Indigenous communities remain resilient, and their willingness to fiercely battle environmental threats to their forests is essential to our own survival. They are the key to protecting nature and keeping our forests standing—and it has never been more evident than today. A recent report by the UN Food and Agriculture Organization (FAO) finds that about half the Amazon’s intact forest landscapes are in Indigenous territories. It also reveals that ensuring the rights of Indigenous peoples is the main solution to addressing climate change and conserving biodiversity and forests. 

COVID-19 has posed a grave health threat to people around the world and the likelihood of a future outbreak is menacing. But traditional ecological knowledge and the practices of Indigenous communities hold the secret to preventing habitat loss, a connection scientists increasingly link to the emergence of diseases such as the coronavirus. In particular, what habitat loss does––especially loss spurred by climate change and deforestation––is drive wild animals into closer contact with both humans and domesticated animals, enabling viruses to jump from those animals to our population. Experts who published a paper in Science last August concluded that expanding the land rights of Indigenous peoples represents the most affordable and cost-effective solution for reducing the deforestation that fuels the release of dangerous pathogens.

Land invasions and the extractives industry are another significant threat to the human and environmental rights of Indigenous communities globally. Shielded by the noise of the pandemic, governments have rolled back environmental protections in favor of unsustainable development, such as allowing operations of large mines in forest communities, which jeopardize their lives and environments. This has caused the displacement of Indigenous and Afro-descendant communities, forcing them from their lands and exposing them to greater violence over land disputes. 

To address these injustices, the FAO report calls on governments to take urgent action by granting full property rights to Indigenous peoples over their ancestral territories, addressing illegal occupation of their lands and respecting their right to Free Prior and Informed Consent (FPIC) when it comes to mining, logging and infrastructure projects. In strengthening collective territorial rights and compensating Indigenous communities for the environmental services they provide, governments could save $570 million US per year in carbon emissions, and reap many other social and environmental benefits.

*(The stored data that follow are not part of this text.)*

(** [apply]. *)
Definition machine_apply (machine : BasisMachine) (namespace : string) : MachineM Action :=
  let name := md_name (bm_meta machine) in
  match md_labels (bm_meta machine) !! CLUSTER_LABEL with
  | None => se_fail (MeMissing "cluster-name label")
  | Some cluster_name =>
      do! cr <- resolve_cluster_ref namespace cluster_name ;
      let '(basis_cluster_id, credentials_ref) := cr in
      do! basis <- se_map_err MeCredentials (cache_get credentials_ref namespace) ;
      match vm_id_of machine with
      | Some vm_id =>
          do! r <- se_try (client_op basis (client_get_machine vm_id)) ;
          match r with
          | Ok vm => observe_vm namespace name vm machine
          | Err e =>
              if client_not_found e
              then run! record_terminal_failure namespace name machine "VmDisappeared"
                          ("Basis VM " +:+ vm_id +:+ " not found") ;
                   se_ret AwaitChange
              else se_fail (MeBasis e)
          end
      | None =>
          do! bootstrap_secret <- find_bootstrap_secret namespace name ;
          do! bootstrap_data <- se_map_err MeBootstrap (load_bootstrap_data namespace bootstrap_secret) ;
          do! created <- se_map_err MeBasis
            (client_op basis (client_create_machine (provider_request machine basis_cluster_id bootstrap_data))) ;
          run! commit_status namespace name created credentials_ref machine ;
          run! commit_spec_provider_id namespace name (crm_provider_id created) ;
          se_ret (Requeue 60)
      end
  end.

(** [cleanup]. *)
Definition machine_cleanup (machine : BasisMachine) : MachineM Action :=
  match vm_id_of machine with
  | None => se_ret AwaitChange
  | Some id =>
      match creds_of machine with
      | None => se_fail (MeMissing "status.credentialsRef")
      | Some credentials_ref =>
          do! basis <- se_map_err MeCredentials (cache_get credentials_ref (namespace_of (bm_meta machine))) ;
          do! r <- se_try (client_op basis (client_delete_machine id)) ;
          match r with
          | Ok _ => se_ret AwaitChange
          | Err e => if client_not_found e then se_ret AwaitChange else se_fail (MeBasis e)
          end
      end
  end.
(* ===== verification/Gauges.v ===== *)
(** * Gauges and their series

    What the two metrics modules (crates/basis-controller/src/metrics.rs,
    crates/basis-agent/src/metrics.rs) use of the Prometheus client: families
    with declared label names, series that exist once their labels were set,
    [reset], and the panic of [with_label_values] on a wrong number of labels. *)

From S2P Require Import Prelude Overcommit Triple.

(** The families of a registry: the name each is registered under and the
    labels it declares. *)
Class Families (F : Type) := {
  family_eq_dec :: EqDecision F;
  family_name : F -> string;
  family_labels : F -> list string;
}.

(** The value of a series: an [IntGauge] or a [Gauge]. *)
Inductive GaugeValue := IntValue (n : Z) | FloatValue (x : f64).

Inductive MetricsError (E : Type) :=
  | Panicked
  | AlreadyReg (name : string)
  | QueryFailed (e : E).
Arguments Panicked {E}.
Arguments AlreadyReg {E} name.
Arguments QueryFailed {E} e.

(** The series of every family, by label values. *)
Definition Series (F : Type) : Type := F -> gmap (list string) GaugeValue.

(** [Duration::as_secs_f64]. *)
Definition NANOS_PER_SEC : Z := 1000000000.
Definition as_secs_f64 (nanos : Z) : f64 :=
  f64_add (f64_of_int (nanos / NANOS_PER_SEC))
          (f64_div (f64_of_int (nanos mod NANOS_PER_SEC)) (f64_of_int NANOS_PER_SEC)).

Section gauges.
Context {F : Type} `{FF : Families F} {E : Type}.

(** [Registry::register]: a name is registered once. *)
Definition register (f : F) : SE (list string) (MetricsError E) unit :=
  fun names => if decide (family_name f ∈ names) then (names, Err (AlreadyReg (family_name f)))
               else (family_name f :: names, Ok tt).

Definition set_series (f : F) (labels : list string) (v : GaugeValue) (g : Series F) : Series F :=
  fun f' => if decide (f' = f) then <[labels := v]> (g f') else g f'.

(** [vec.with_label_values(labels).set(v)]. *)
Definition set_gauge (f : F) (labels : list string) (v : GaugeValue) : SE (Series F) (MetricsError E) unit :=
  fun g => if decide (length labels = length (family_labels f)) then (set_series f labels v g, Ok tt)
           else (g, Err Panicked).

(** [vec.reset()], for each of the families. *)
Definition reset (fs : list F) (g : Series F) : Series F :=
  fun f => if decide (f ∈ fs) then ∅ else g f.

(** A run of [set_gauge] calls. *)
Definition publish (writes : list (F * list string * GaugeValue)) : SE (Series F) (MetricsError E) unit :=
  se_for writes (fun '(f, labels, v) => set_gauge f labels v).

(** ** What a run of writes leaves *)

Definition written (writes : list (F * list string * GaugeValue)) (g : Series F) : Series F :=
  foldl (fun g '(f, labels, v) => set_series f labels v g) g writes.

Definition labels_fit (w : F * list string * GaugeValue) : Prop :=
  length (snd (fst w)) = length (family_labels (fst (fst w))).

Lemma publish_run ws g : Forall labels_fit ws -> publish ws g = (written ws g, Ok tt).
Proof.
  intros Hf. revert g. induction Hf as [|[[f ls] v] ws Hw _ IH]; intros g; [done|].
  unfold publish, se_for. fold (@se_for (Series F) (MetricsError E)). unfold se_bind, set_gauge at 1.
  rewrite decide_True by done. apply IH.
Qed.

Lemma written_app ws ws' g : written (ws ++ ws') g = written ws' (written ws g).
Proof. apply foldl_app. Qed.

Lemma set_series_ne f f' ls v g : f' <> f -> set_series f ls v g f' = g f'.
Proof. intros. unfold set_series. by rewrite decide_False. Qed.

(** A series that is not written keeps its value. *)
Lemma written_other ws g f ls :
  (forall v, (f, ls, v) ∉ ws) -> written ws g f !! ls = g f !! ls.
Proof.
  revert g. induction ws as [|[[f' ls'] v'] ws IH]; intros g Hn; [done|]. simpl.
  rewrite IH by (intros v Hv; apply (Hn v); set_solver). unfold set_series.
  destruct (decide (f = f')) as [->|]; [|done].
  rewrite lookup_insert_ne; [done|]. intros ->. apply (Hn v'). set_solver.
Qed.

(** A series all of whose writes agree has that value. *)
Lemma written_at ws g f ls v :
  (f, ls, v) ∈ ws -> (forall v', (f, ls, v') ∈ ws -> v' = v) -> written ws g f !! ls = Some v.
Proof.
  revert g. induction ws as [|[[f' ls'] v'] ws IH]; intros g Hin Hu; [by apply not_elem_of_nil in Hin|].
  simpl. destruct (decide (Exists (fun w => fst w = (f, ls)) ws)) as [Hex|Hno].
  - apply IH; [|intros; apply Hu; set_solver].
    apply Exists_exists in Hex as ([k u] & Hw & Hk). simpl in Hk. subst k.
    by rewrite <- (Hu u) by set_solver.
  - rewrite written_other by (intros u Hw; apply Hno, Exists_exists; by exists (f, ls, u)).
    apply elem_of_cons in Hin as [[= <- <- <-]|Hin]; [|exfalso; apply Hno, Exists_exists; by exists (f, ls, v)].
    unfold set_series. rewrite decide_True by done. apply lookup_insert_eq.
Qed.

(** A family none of whose series is written is the same. *)
Lemma written_family ws g f : (forall w, w ∈ ws -> fst (fst w) <> f) -> written ws g f = g f.
Proof.
  revert g. induction ws as [|[[f' ls] v] ws IH]; intros g Hn; [done|]. simpl.
  rewrite IH by set_solver. apply set_series_ne.
  intros ->. by apply (Hn (f', ls, v)); [left|].
Qed.

(** A series of a family that was empty was written. *)
Lemma written_inv ws g f ls v :
  g f = ∅ -> written ws g f !! ls = Some v -> (f, ls, v) ∈ ws.
Proof.
  intros Hg. assert (forall g, written ws g f !! ls = Some v -> (f, ls, v) ∈ ws \/ g f !! ls = Some v) as Hw.
  { induction ws as [|[[f' ls'] v'] ws IH]; intros g0 Hl; [by right|]. simpl in Hl.
    destruct (IH _ Hl) as [?|Hs]; [left; by right|]. unfold set_series in Hs.
    destruct (decide (f = f')) as [->|]; [|by right].
    apply lookup_insert_Some in Hs as [[-> ->]|[_ Hs]]; [left; by left|by right]. }
  intros Hl. destruct (Hw g Hl) as [?|Hs]; [done|]. by rewrite Hg, lookup_empty in Hs.
Qed.

(** The series of a family that was empty are those written. *)
Lemma written_lookup ws g f ls v :
  g f = ∅ -> (forall v v', (f, ls, v) ∈ ws -> (f, ls, v') ∈ ws -> v = v') ->
  written ws g f !! ls = Some v <-> (f, ls, v) ∈ ws.
Proof.
  intros Hg Hu. split; [by apply written_inv|]. intros Hin. apply written_at; [done|]. intros v' Hv'. eauto.
Qed.
End gauges.

(** ** Calls that write series *)

Definition Writes (F : Type) : Type := list (F * list string * GaugeValue).

(** [emits series P m]: [m] returns, and what it did to the series is a run of
    writes with [P]. *)
Definition emits {F : Type} `{FF : Families F} {S X : Type} (series : S -> Series F) {A}
    (P : Writes F -> Prop) (m : SE S X A) : Prop :=
  forall s, exists s' a ws, m s = (s', Ok a) /\ series s' = written ws (series s) /\ P ws.

Section emits.
Context {F : Type} `{FF : Families F} {S X : Type}.
Context {series : S -> Series F}.
#[local] Abbreviation emits := (emits (X:=X) series).

Lemma emits_ret {A} (a : A) : emits (fun ws => ws = []) (se_ret a).
Proof. intros s. by exists s, a, []. Qed.
Lemma emits_weaken {A} (P Q : Writes F -> Prop) (m : SE S X A) : (forall ws, P ws -> Q ws) -> emits P m -> emits Q m.
Proof. intros H Hm s. destruct (Hm s) as (s' & a & ws & ? & ? & ?). exists s', a, ws. auto. Qed.
Lemma emits_bind {A B} (P Q : Writes F -> Prop) (m : SE S X A) (k : A -> SE S X B) :
  emits P m -> (forall a, emits Q (k a)) ->
  emits (fun ws => exists w1 w2, ws = w1 ++ w2 /\ P w1 /\ Q w2) (se_bind m k).
Proof.
  intros Hm Hk s. destruct (Hm s) as (s1 & a & w1 & E1 & G1 & H1).
  destruct (Hk a s1) as (s2 & b & w2 & E2 & G2 & H2). exists s2, b, (w1 ++ w2).
  unfold se_bind. rewrite E1, E2, G2, G1, written_app. eauto 8.
Qed.
Lemma emits_for {A} (P : A -> Writes F -> Prop) (l : list A) (body : A -> SE S X unit) :
  (forall x, emits (P x) (body x)) ->
  emits (fun ws => exists wss, ws = concat wss /\ Forall2 P l wss) (se_for l body).
Proof.
  intros Hb. induction l as [|x l IH]; simpl.
  - eapply emits_weaken; [|apply emits_ret]. intros ? ->. by exists [].
  - eapply emits_weaken; [|apply emits_bind; [apply Hb|intros ?; apply IH]].
    intros ? (w1 & ? & -> & ? & wss & -> & ?). exists (w1 :: wss). by split; [|constructor].
Qed.
(** One step of a sequence. *)
Lemma emits_step {A B} P (m : SE S X A) (k : A -> SE S X B) s :
  emits P m -> exists s1 a ws, series s1 = written ws (series s) /\ P ws /\ se_bind m k s = k a s1.
Proof. intros Hm. destruct (Hm s) as (s1 & a & ws & E & G & H). exists s1, a, ws. unfold se_bind. by rewrite E. Qed.

(** A loop wrote what each round wrote. *)
Lemma rounds_in {A} (P : A -> Writes F -> Prop) l wss w :
  Forall2 P l wss -> w ∈ concat wss -> exists x ws, x ∈ l /\ P x ws /\ w ∈ ws.
Proof.
  induction 1 as [|x ws l wss Hp _ IH]; simpl; [by intros ?%not_elem_of_nil|].
  rewrite elem_of_app. intros [Hw|Hw]; [exists x, ws; set_solver|].
  destruct (IH Hw) as (y & ws' & ? & ? & ?). exists y, ws'. set_solver.
Qed.
Lemma rounds_all {A} (P : A -> Writes F -> Prop) l wss x :
  Forall2 P l wss -> x ∈ l -> exists ws, P x ws /\ ws ⊆ concat wss.
Proof.
  induction 1 as [|y ws l wss Hp _ IH]; simpl; [by intros ?%not_elem_of_nil|].
  intros [->|Hx]%elem_of_cons; [exists ws; set_solver|].
  destruct (IH Hx) as (ws' & ? & ?). exists ws'. set_solver.
Qed.

(** When a round writes only series whose first label is its own key, what
    was written under a key is what its round wrote. *)
Lemma rounds_own {A} (P : A -> Writes F -> Prop) (key : A -> string) l wss :
  (forall x ws w, P x ws -> w ∈ ws -> head (snd (fst w)) = Some (key x)) ->
  NoDup (map key l) -> Forall2 P l wss -> forall x, x ∈ l ->
  exists ws, P x ws /\ forall w, head (snd (fst w)) = Some (key x) -> w ∈ concat wss <-> w ∈ ws.
Proof.
  intros Hk Hnd HF. induction HF as [|y ws l wss Hp HF IH]; [by intros x ?%not_elem_of_nil|].
  simpl in Hnd. apply NoDup_cons in Hnd as [Hn Hnd]. intros x [->|Hx]%elem_of_cons.
  - exists ws. split; [done|]. intros w Hw. cbn [concat]. rewrite elem_of_app. split; [|by left].
    intros [?|Hin]; [done|]. destruct (rounds_in _ _ _ _ HF Hin) as (z & ws' & Hz & Hpz & Hwz).
    specialize (Hk z ws' w Hpz Hwz). rewrite Hk in Hw. injection Hw as Hw. destruct Hn. rewrite <- Hw.
    apply list_elem_of_fmap. by exists z.
  - destruct (IH Hnd x Hx) as (ws' & Hp' & Hw'). exists ws'. split; [done|]. intros w Hw. cbn [concat].
    rewrite elem_of_app, <- Hw' by done. split; [|by right]. intros [Hin|?]; [|done].
    specialize (Hk y ws w Hp Hin). rewrite Hk in Hw. injection Hw as Hw. destruct Hn. rewrite Hw.
    apply list_elem_of_fmap. by exists x.
Qed.

(** Every write of the run satisfies [W]. *)
Lemma emits_all_bind {A B} (W : F * list string * GaugeValue -> Prop) (m : SE S X A) (k : A -> SE S X B) :
  emits (Forall W) m -> (forall a, emits (Forall W) (k a)) -> emits (Forall W) (se_bind m k).
Proof.
  intros Hm Hk. eapply emits_weaken; [|by apply emits_bind].
  intros ? (? & ? & -> & ? & ?). by apply Forall_app.
Qed.
Lemma emits_all_for {A} (W : F * list string * GaugeValue -> Prop) (l : list A) (body : A -> SE S X unit) :
  (forall x, emits (Forall W) (body x)) -> emits (Forall W) (se_for l body).
Proof.
  intros Hb. induction l; simpl; [|by apply emits_all_bind].
  eapply emits_weaken; [|apply emits_ret]. by intros ? ->.
Qed.
(** The run is known. *)
Lemma emits_for_eq {A} (l : list A) (body : A -> SE S X unit) (ws : A -> Writes F) :
  (forall x, emits (eq (ws x)) (body x)) -> emits (eq (concat (map ws l))) (se_for l body).
Proof.
  intros Hb. eapply emits_weaken; [|exact (emits_for (fun x => eq (ws x)) l body Hb)]. intros ? (wss & -> & HF). f_equal.
  induction HF as [|x w l wss <- _ IH]; [done|]. simpl. by f_equal.
Qed.
End emits.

Indigenous peoples need our support. By joining forces and elevating the voices of Indigenous peoples, we can promote their inclusion and participation in territorial governance to ensure their well-being and fundamental rights are improved. Indigenous leaders can urge global leaders to allocate climate funds directly to their communities and not to governments, to halt corporations from exploiting natural resources for immediate profits and to place their people at the heart of conservation plans and ensure their effective participation in climate negotiations.